Heading to the elevators, they gathered converts along the way, much more than Craig could have ever expected or predicted, angry employees who somehow figured out where the programmers were going and wanted in on it. It was a lynch mob, and he was at its head, and though he should have had qualms about that, he did not.
An elevator arrived, the doors sliding open to let out a battered, bloody group of terrified men and women who immediately ran screaming along individual trajectories into the heart of the increasingly smoky lobby.

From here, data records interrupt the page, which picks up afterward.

(** * SimPEG survey bookkeeping and the volume-regularisation objective

    A shallow embedding of

    - [SimPEG/Examples/SEIS_VolumeRegularization.py]: the class [Volume]
      ([__call__], [estVol], [deriv], [deriv2]);
    - [SimPEG/NewSurvey.py]: [RxLocationArray], [BaseRx], [BaseTimeRx],
      [BaseSrc] and [BaseSurvey].

    Conventions of the embedding.

    - A Python call either returns a value or raises: [result A].
    - numpy's float64 arithmetic is idealised by the real numbers [R]; a
      one-dimensional float array is a [list R].
    - Python compares and hashes the survey objects by identity; every
      object therefore carries its identity ([rx_oid], [src_oid],
      [mesh_oid]) next to its attributes.
    - A Python [dict] is a [gmap].
    - An exception carries the fixed part of its message; the text Python
      formats into it from the offending objects is left out. *)

From Stdlib Require Import Reals Lra Lia ZArith List.
From stdpp Require Import gmap strings list fin_maps.

(** ** Exceptions *)

Inductive exn : Type :=
  | ValueError (msg : string)
  | AssertionError (msg : string)
  | KeyError (msg : string)
  | AttributeError (msg : string)
  | IndexError (msg : string)
  | ValidationError (msg : string)
  | Exception (msg : string).

Inductive result (A : Type) : Type :=
  | Return (a : A)
  | Raise (e : exn).
Arguments Return {A} a.
Arguments Raise {A} e.

#[global] Instance result_ret : MRet result := λ A a, Return a.

#[global] Instance result_bind : MBind result := λ A B k c,
  match c with
  | Return a => k a
  | Raise e => Raise e
  end.

Definition raises {A : Type} (c : result A) : Prop :=
  match c with
  | Return _ => False
  | Raise _ => True
  end.

(** ** numpy on one-dimensional float arrays *)

Module Np.
Local Open Scope R_scope.

Definition sum (a : list R) : R := fold_right Rplus 0 a.

(** [a * b] on two arrays of one shape. *)
Definition mul (a b : list R) : list R := zip_with Rmult a b.

(** [a * s], an array times a scalar. *)
Definition scale (a : list R) (s : R) : list R := map (λ x, x * s) a.

(** [np.inner(a, b)] for one-dimensional [a] and [b]: the shapes must agree. *)
Definition inner (a b : list R) : result R :=
  if Nat.eqb (length a) (length b) then Return (sum (mul a b))
  else Raise (ValueError "shapes not aligned").
(** A submission that passes the checks: the call, then by its answer
    either the notice of success, the list again and the modal closed, or
    the report of the failure. *)
Lemma handleUserFormSubmit_passed (w : World S) :
  first_failed_check (um w) = None ->
  handleUserFormSubmit w =
  (Normal tt,
   let pending := with_loading true (um w) in
   match mutate (submit_call (um w)) (store w) with
   | (Resolved _, s1) =>
       let w2 :=
         snd (fetchUsers
                {| um := pending; store := s1;
                   log := (log w ++ [Awaited (submit_call (um w)) pending])
                            ++ [submit_success (um w)] |}) in
       {| um := with_loading false (with_modalVisible false (um w2));
          store := store w2;
          log := log w2 |}
   | (Rejected e, s1) =>
       {| um := with_loading false pending;
          store := s1;
          log := ((log w ++ [Awaited (submit_call (um w)) pending])
                    ++ [ConsoleError (JsString.lit "用户操作失败:") e])
                   ++ [Notified NoticeError (JsString.lit "操作失败")
                         (Some (message_or e (JsString.lit "请稍后重试")))] |}
   end).
Proof.
  destruct w as [[ld us er mv mt em eid [fu fp fc fr] d] s l].
  intros H; run.
  destruct (JsString.truthy (JsString.trim fu)); run; [|discriminate].
  assert (Hpw : d = true ->
                JsString.truthy fp = true /\ JsString.eqb fp fc = true).
  { intros ->; run.
    destruct (JsString.truthy fp); [|discriminate].
    destruct (JsString.eqb fp fc); [split; reflexivity|discriminate]. }
  clear H.
  destruct d; run;
    [destruct (Hpw eq_refl) as [Hp Hc]; rewrite Hp; run; rewrite Hc; run|];
    clear Hpw;
    (destruct em; run; rewrite ?Hp; run;
     [destruct (updateUser _ _ _) as [[[]|e] s1]
     |destruct (createUser _ _) as [[[]|e] s1]];
     run; repeat rewrite fetchUsers_run; run; try reflexivity;
     destruct (getUsers s1) as [[us'|e'] s2]; reflexivity).
Qed.

End Submission.

(* ================================================================= *)
(** ** Deleting a user *)

Section Deletion.

Context {S : Type} {userStore : UserStore S}.

(** What a run of [confirmDeleteUser] leaves: the notice of the guard when
    the target is the current user, and otherwise nothing, the handler being
    left by the TypeError of [modal.confirm]. *)
Lemma confirmDeleteUser_run
    (user : UserRecord.t) (answer : Answer) (w : World S) :
  confirmDeleteUser user answer w =
  if strict_eq (UserRecord.id user) (userId (store w))
  then (Normal tt,
        {| um := um w; store := store w;
           log := log w
                    ++ [Notified NoticeError
                          (JsString.lit "不能删除自己的账户") None] |})
  else (Thrown undefined_confirm, w).
Proof.
  destruct w as [u s l], user as [i name r c ll]; run.
  destruct (strict_eq i (userId s)); reflexivity.
Qed.

(** What a run of the [onOk] callback leaves, by the answer of the store. *)
Lemma onOk_run (user : UserRecord.t) (w : World S) :
  onOk user w =
  (Normal tt,
   let pending := with_loading true (um w) in
   let call := DeleteUser (UserRecord.id user) in
   match deleteUser (UserRecord.id user) (store w) with
   | (Resolved _, s1) =>
       let w2 :=
         snd (fetchUsers
                {| um := pending; store := s1;
                   log := (log w ++ [Awaited call pending])
                            ++ [Notified NoticeSuccess
                                  (JsString.lit "用户删除成功") None] |})
       in
       {| um := with_loading false (um w2);
          store := store w2;
          log := log w2 |}
   | (Rejected e, s1) =>
       {| um := with_loading false pending;
          store := s1;
          log := ((log w ++ [Awaited call pending])
                    ++ [ConsoleError (JsString.lit "删除用户失败:") e])
                   ++ [Notified NoticeError (JsString.lit "删除失败")
                         (Some (message_or e
                                  (JsString.lit "请稍后重试")))] |}
   end).
Proof.
  destruct w as [u s l], user as [i name r c ll]; run.
  destruct (deleteUser i s) as [[[]|e] s1]; run;
    repeat rewrite fetchUsers_run; run; [|reflexivity].
  destruct (getUsers s1) as [[us'|e'] s2]; reflexivity.
Qed.

End Deletion.

(* ================================================================= *)
(** ** The form in the states the component can be in *)

Section Reachable.

Context {S : Type} {userStore : UserStore S}.

Lemma fetchUsers_same_form (w : World S) :
  same_form (um w) (um (snd (fetchUsers w))).
Proof.
  rewrite fetchUsers_run; cbn [snd].
  destruct (getUsers (store w)) as [[us|e] s']; repeat split.
Qed.

Lemma handleUserFormSubmit_same_form (w : World S) :
  same_form (um w) (um (snd (handleUserFormSubmit w))).
Proof.
  destruct (first_failed_check (um w)) as [r|] eqn:H.
  - rewrite (handleUserFormSubmit_rejected w H); repeat split.
  - rewrite (handleUserFormSubmit_passed w H); cbn [snd].
    destruct (mutate _ _) as [[[]|e] s1]; [|repeat split].
    rewrite fetchUsers_run; cbn [snd um].
    destruct (getUsers _) as [[us|e] s2]; repeat split.
Qed.

Lemma confirmDeleteUser_same_form
    (user : UserRecord.t) (answer : Answer) (w : World S) :
  same_form (um w) (um (snd (confirmDeleteUser user answer w))).
Proof.
  rewrite confirmDeleteUser_run.
  destruct (strict_eq _ _); repeat split.
Qed.

Lemma same_form_invariant (u u' : UserManagement) :
  same_form u u' -> form_invariant u -> form_invariant u'.
Proof.
  unfold same_form, form_invariant, passwords_blank.
  intros (-> & -> & ->); tauto.
Qed.

(** A handler that leaves the password section as it is wakes no watcher. *)
Lemma flush_watchers_same (old : bool) (w : World S) :
  displayPasswordFields (um w) = old -> flush_watchers old w = w.
Proof.
  intros <-; unfold flush_watchers.
  destruct (displayPasswordFields (um w)); reflexivity.
Qed.

Lemma mounted_form_invariant (s : S) : form_invariant (um (mounted s)).
Proof.
  unfold mounted, onMounted, function_.
  rewrite fetchUsers_run.
  destruct (getUsers _) as [[us|e] s']; cbn; split;
    (reflexivity || discriminate).
Qed.

Lemma step_form_invariant (a : Action) (w : World S) :
  enabled a w = true ->
  form_invariant (um w) -> form_invariant (um (step a w)).
Proof.
  unfold step; destruct a; cbn [perform enabled]; intros Hen Hinv.
  - (* add *)
    destruct w as [[ld us er mv mt em eid [fu fp fc fr] d] st l].
    destruct d; cbn; split; (reflexivity || discriminate).
  - (* edit *)
    destruct w as [[ld us er mv mt em eid [fu fp fc fr] d] st l].
    cbn [um dataSource users] in *.
    destruct (nth_error us row) as [record|]; [|discriminate].
    destruct d; cbn; split; try discriminate; split; reflexivity.
  - (* delete *)
    cbn [um] in *.
    destruct (nth_error (dataSource (um w)) row) as [record|];
      [|discriminate].
    pose proof (confirmDeleteUser_same_form record answer w) as Hsame.
    rewrite flush_watchers_same by apply (proj1 (proj2 Hsame)).
    exact (same_form_invariant Hsame Hinv).
  - (* username *)
    destruct w as [[ld us er mv mt em eid [fu fp fc fr] d] st l].
    destruct d; exact Hinv.
  - (* password *)
    destruct w as [[ld us er mv mt em eid [fu fp fc fr] d] st l].
    destruct Hinv as [Hadd _]; cbn in Hen, Hadd.
    destruct d; cbn; [split; [reflexivity|discriminate]|].
    destruct em; [discriminate|]; discriminate (Hadd eq_refl).
  - (* confirmation *)
    destruct w as [[ld us er mv mt em eid [fu fp fc fr] d] st l].
    destruct Hinv as [Hadd _]; cbn in Hen, Hadd.
    destruct d; cbn; [split; [reflexivity|discriminate]|].
    destruct em; [discriminate|]; discriminate (Hadd eq_refl).
  - (* checkbox *)
    destruct w as [[ld us er mv mt em eid [fu fp fc fr] d] st l].
    cbn in Hen; subst em.
    destruct Hinv as [_ Hoff].
    destruct d, checked; cbn; split; try discriminate;
      try (split; reflexivity).
    exact Hoff.
  - (* role *)
    destruct w as [[ld us er mv mt em eid [fu fp fc fr] d] st l].
    destruct d; exact Hinv.
  - (* ok *)
    pose proof (handleUserFormSubmit_same_form w) as Hsame.
    rewrite flush_watchers_same by apply (proj1 (proj2 Hsame)).
    exact (same_form_invariant Hsame Hinv).
  - (* cancel *)
    destruct w as [[ld us er mv mt em eid [fu fp fc fr] d] st l].
    destruct d; exact Hinv.
Qed.

Lemma reachable_form_invariant (w : World S) :
  reachable w -> form_invariant (um w).
Proof.
  induction 1 as [s|a w Hw IH Hen|s' w Hw IH].
  - apply mounted_form_invariant.
  - apply step_form_invariant; assumption.
  - exact IH.
Qed.

(** No handler leaves [loading] set: between two actions the component is
    idle. *)
Lemma flush_watchers_loading (old : bool) (w : World S) :
  loading (um (flush_watchers old w)) = loading (um w).
Proof.
  unfold flush_watchers.
  destruct (Bool.eqb old _); [reflexivity|].
  destruct (displayPasswordFields (um w)); reflexivity.
Qed.

Lemma handleUserFormSubmit_idle (w : World S) :
  loading (um (snd (handleUserFormSubmit w))) = false.
Proof.
  destruct (first_failed_check (um w)) as [r|] eqn:H.
  - rewrite (handleUserFormSubmit_rejected w H); reflexivity.
  - rewrite (handleUserFormSubmit_passed w H); cbn [snd].
    destruct (mutate _ _) as [[[]|e] s1]; reflexivity.
Qed.

Lemma confirmDeleteUser_idle
    (user : UserRecord.t) (answer : Answer) (w : World S) :
  loading (um w) = false ->
  loading (um (snd (confirmDeleteUser user answer w))) = false.
Proof.
  intros Hidle; rewrite confirmDeleteUser_run.
  destruct (strict_eq _ _); exact Hidle.
Qed.

Lemma step_idle (a : Action) (w : World S) :
  loading (um w) = false -> loading (um (step a w)) = false.
Proof.
  intros Hidle; unfold step; rewrite flush_watchers_loading.
  destruct a; cbn [perform];
    try (destruct w as [[ld us er mv mt em eid [fu fp fc fr] d] st l];
         exact Hidle).
  - destruct (nth_error _ _); [|exact Hidle].
    destruct w as [[ld us er mv mt em eid [fu fp fc fr] d] st l];
      exact Hidle.
  - destruct (nth_error _ _); [|exact Hidle].
    apply (confirmDeleteUser_idle _ _ _ Hidle).
  - apply handleUserFormSubmit_idle.
Qed.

When the doors of the adjacent elevator opened seconds later, no one ran out. The people inside this elevator were dead, piled on top of each other in such a way that there was no space between them, fitted together like pieces in a jigsaw puzzle so that they formed a wall of heads and feet and arms and torsos, many of them naked, most of them bloody. He recognized quite a few of the corpses, and sadness threatened to overwhelm horror as he looked into the lifeless eyes of Matthews’ secretary Diane. A pink Facilities and Equipment form had been stapled to Diane’s forehead, and Craig didn’t have to move closer and read it in order to know what it said.
These people had been surplused out.
Sickened, Craig entered the first elevator, along with everyone else who could fit inside. There were nearly a dozen of them, with an equal or greater number left out, and before the doors slid shut, Craig told the others to follow as soon as they could.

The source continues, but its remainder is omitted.